Анна: «Да, мой папа — это совершенство. Видимо, я осознала это еще в глубоком детстве, когда сказала: „Я вырасту и выйду за тебя замуж“. Папа спорить не стал. Но со временем стало ясно, что маму мне никуда не деть и она превосходит меня по многим статьям».
Как вы познакомились со своим будущим мужем — актером Александром Ратниковым?

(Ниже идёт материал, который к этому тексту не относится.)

(* ===== verification/Policyocon.v ===== *)
(** Roles rules, object contexts and file system labels of a policy on disk
    (policydb.c, write.c): [role_trans_read], [role_allow_read], [ocontext_read]
    for SELinux, [genfs_read], and the writers.

    A context is checked when it is read; the check, which looks at the symbols of
    the policy, is an argument of the readers. *)
From S2P Require Import Prelude Stdio PolicyFile Ebitmap Hashtab Avtab Policydb Policyrw Policysyms Policyread.

Definition SECCLASS_PROCESS := 2.
Definition IB_DEVICE_NAME_MAX := 64.
Definition UINT8_MAX := 255.
Definition UINT16_MAX := 65535.

(** ** Data *)

Record role_trans := RoleTrans { tr_role : Z; tr_type : Z; tr_class : Z; tr_new_role : Z }.
Record role_allow := RoleAllow { ra_role : Z; ra_new_role : Z }.

Record context_struct := Context { c_user : Z; c_role : Z; c_type : Z; c_range : mls_range }.

(** The objects that have a context, by kind.  Addresses and subnets are kept in
    network order, as the bytes they are. *)
Record sid_context := SidContext { sid : Z; sid_context0 : context_struct }.
Record named_context := NamedContext { oc_name : bytes; oc_context0 : context_struct; oc_context1 : context_struct }.
Record port_context := PortContext { protocol : Z; low_port : Z; high_port : Z; port_context0 : context_struct }.
Record node_context := NodeContext { addr : bytes; mask : bytes; node_context0 : context_struct }.
Record fsuse_context := FsuseContext { behavior : Z; fsuse_name : bytes; fsuse_context0 : context_struct }.
Record ibpkey_context := IbpkeyContext {
  subnet_prefix : bytes; low_pkey : Z; high_pkey : Z; ibpkey_context0 : context_struct }.
Record ibendport_context := IbendportContext { dev_name : bytes; ibendport : Z; ibendport_context0 : context_struct }.

Record ocontexts := Ocontexts {
  oc_isid : list sid_context; oc_fs : list named_context; oc_port : list port_context; oc_netif : list named_context;
  oc_node : list node_context; oc_fsuse : list fsuse_context; oc_node6 : list node_context;
  oc_ibpkey : list ibpkey_context; oc_ibendport : list ibendport_context }.

Record genfs_entry := GenfsEntry { g_name : bytes; sclass : Z; g_context : context_struct }.
Record genfs := Genfs { fstype : bytes; head : list genfs_entry }.

Section Contexts.
Context (p : policy_format) (isvalid : context_struct -> bool).

(** ** Role rules *)

Definition new_roletr : bool := kern_at_least p POLICYDB_VERSION_ROLETRANS.

(** A list of [nel] items that are read one after the other. *)
Definition read_list {A} (n : Z) (r : reader A) : reader (list A) :=
  times (Z.to_nat n) (fun l => a ← r; mret (l ++ [a])) [].

Definition read_role_trans : reader role_trans :=
  ws ← words 3;
  c ← (if new_roletr then words 1 else mret [SECCLASS_PROCESS]);
  mret (RoleTrans (buf ws 0) (buf ws 1) (buf c 0) (buf ws 2)).

Definition role_trans_read : reader (list role_trans) :=
  ws ← words 1;
  read_list (buf ws 0) read_role_trans.

Definition role_allow_read : reader (list role_allow) :=
  ws ← words 1;
  read_list (buf ws 0) (ws ← words 2; mret (RoleAllow (buf ws 0) (buf ws 1))).

(** Transitions of other classes are left out in old versions. *)
Definition written_trans (tr : role_trans) : bool := new_roletr || (tr_class tr =? SECCLASS_PROCESS).

Definition write_role_trans (tr : role_trans) : writer :=
  if negb new_roletr && negb (tr_class tr =? SECCLASS_PROCESS) then skip
  else
    put_words [tr_role tr; tr_type tr; tr_new_role tr] ;;
    when new_roletr (put_words [tr_class tr]).

Definition role_trans_write (l : list role_trans) : writer :=
  put_words [blen (List.filter written_trans l)] ;;
  each write_role_trans l.

Definition role_allow_write (l : list role_allow) : writer :=
  put_words [blen l] ;;
  each (fun ra => put_words [ra_role ra; ra_new_role ra]) l.

(** ** Contexts *)

Definition has_context_range : bool := kern_at_least p POLICYDB_VERSION_MLS || base_at_least p MOD_POLICYDB_VERSION_MLS.

Definition context_read_and_validate : reader context_struct :=
  ws ← words 3;
  r ← (if has_context_range then mls_read_range_helper else mret mls_range_init);
  let c := Context (buf ws 0) (buf ws 1) (buf ws 2) r in
  _ ← ensure (isvalid c);
  mret c.

Definition context_write (c : context_struct) : writer :=
  put_words [c_user c; c_role c; c_type c] ;;
  when has_context_range (mls_write_range_helper (c_range c)).

(** ** Object contexts *)

(** [next_entry(buf, fp, n)] without a conversion. *)
Definition raw (n : Z) : reader bytes := fun fp => next_entry fp n.

Definition read_isid : reader sid_context :=
  ws ← words 1;
  c ← context_read_and_validate;
  mret (SidContext (buf ws 0) c).

Definition read_named : reader named_context :=
  ws ← words 1;
  _ ← ensure (negb (zero_or_saturated 64 (buf ws 0) || (63 <? buf ws 0)));
  name ← string_of (buf ws 0);
  c0 ← context_read_and_validate;
  c1 ← context_read_and_validate;
  mret (NamedContext name c0 c1).

(** The words are cut to the widths of the fields. *)
Definition read_port : reader port_context :=
  ws ← words 3;
  c ← context_read_and_validate;
  mret (PortContext (u8 (buf ws 0)) (u16 (buf ws 1)) (u16 (buf ws 2)) c).

(** [n] is the length of an address. *)
Definition read_node (n : Z) : reader node_context :=
  b ← raw (2 * n);
  c ← context_read_and_validate;
  mret (NodeContext (take (Z.to_nat n) b) (drop (Z.to_nat n) b) c).

Definition read_fsuse : reader fsuse_context :=
  ws ← words 2;
  name ← read_key 64 (buf ws 1);
  c ← context_read_and_validate;
  mret (FsuseContext (buf ws 0) name c).

Definition read_ibpkey : reader ibpkey_context :=
  b ← raw 16;
  let ws := le_array 4 2 (drop 8 b) in
  _ ← ensure (negb ((UINT16_MAX <? buf ws 0) || (UINT16_MAX <? buf ws 1)));
  c ← context_read_and_validate;
  mret (IbpkeyContext (take 8 b) (buf ws 0) (buf ws 1) c).

Definition read_ibendport : reader ibendport_context :=
  ws ← words 2;
  _ ← ensure (negb ((buf ws 0 =? 0) || (IB_DEVICE_NAME_MAX - 1 <? buf ws 0)));
  _ ← ensure (negb ((UINT8_MAX <? buf ws 1) || (buf ws 1 =? 0)));
  name ← string_of (buf ws 0);
  c ← context_read_and_validate;
  mret (IbendportContext name (buf ws 1) c).

(** One round of the loop over the kinds. *)
Definition read_kind {A} (i ocon_num : Z) (r : reader A) : reader (list A) :=
  if i <? ocon_num then
    ws ← words 1;
    read_list (buf ws 0) r
  else mret [].

Definition ocontext_read_selinux (ocon_num : Z) : reader ocontexts :=
  i ← read_kind 0 ocon_num read_isid;
  f ← read_kind 1 ocon_num read_named;
  o ← read_kind 2 ocon_num read_port;
  n ← read_kind 3 ocon_num read_named;
  d ← read_kind 4 ocon_num (read_node 4);
  u ← read_kind 5 ocon_num read_fsuse;
  e ← read_kind 6 ocon_num (read_node 16);
  k ← read_kind 7 ocon_num read_ibpkey;
  b ← read_kind 8 ocon_num read_ibendport;
  mret (Ocontexts i f o n d u e k b).

Definition write_kind {A} (i ocon_num : Z) (omit : A -> bool) (w : A -> writer) (l : list A) : writer :=
  when (i <? ocon_num)
    (put_words [blen (List.filter (fun a => negb (omit a)) l)] ;; each (fun a => if omit a then skip else w a) l).

Definition all_written {A} (_ : A) : bool := false.

(** A SID without a context. *)
Definition omits_sid (o : sid_context) : bool := c_user (sid_context0 o) =? 0.

Definition write_isid (o : sid_context) : writer :=
  put_words [sid o] ;;
  context_write (sid_context0 o).

Definition write_named (o : named_context) : writer :=
  put_words [blen (oc_name o)] ;;
  put_string (oc_name o) ;;
  context_write (oc_context0 o) ;;
  context_write (oc_context1 o).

Анна: «На съемках. Я сидела на гриме, он проходил мимо и бросил взгляд в мою сторону. И я сразу почувствовала, что это мой человек. Потом стали общаться, и я ощутила, что мы с Сашей на одной волне. Нам было очень комфортно вдвоем. К тому же Саша так потрясающе за мной ухаживал, окружил меня невероятной любовью и заботой. И такой напор проявил, что я сдалась…»
Сразу поженились?
Анна: «Нет, поскольку у меня стойкое неприятие свадеб и всей свадебной атрибутики — терпеть не могу выкуп невест, кукол на машинах, крики „горько!“. В этом, кстати, мы с Сашей тоже совпали. Поэтому мы быстренько расписались, а потом отметили с близкими».
Два года назад вы стали мамой. Родители помогают с Никитой?
Анна: «Конечно! Вообще не представляю, что бы я делала без них! Когда родители видят внука, они расцветают. Они готовы с утра до ночи возиться с ним, играть. Я считаю, что они очень много в него вкладывают, за что я им безмерно благодарна. С мамой Никита хулиганит и дурачится. Папу же он воспринимает как равного: у папы в этом отношении особый талант — это мы с братом по детству помним. Он умеет найти такой ключик к ребенку, что тот перестает воспринимать его как взрослого. Они с упоением читают стихи и сказки, строят из кубиков дома и замки, много гуляют».
Есть ли у вас достижения, которых вы от себя не ожидали?
Анна: «Безусловно, мое самое большое достижение — это рождение сына. Я всегда любила детей, но их появление было далекой перспективой. Некоторые мои подруги до сих пор не могут привыкнуть, что я мама. Я и сама не могу привыкнуть: рождение ребенка — это период удивительных открытий. В том числе и в себе самой».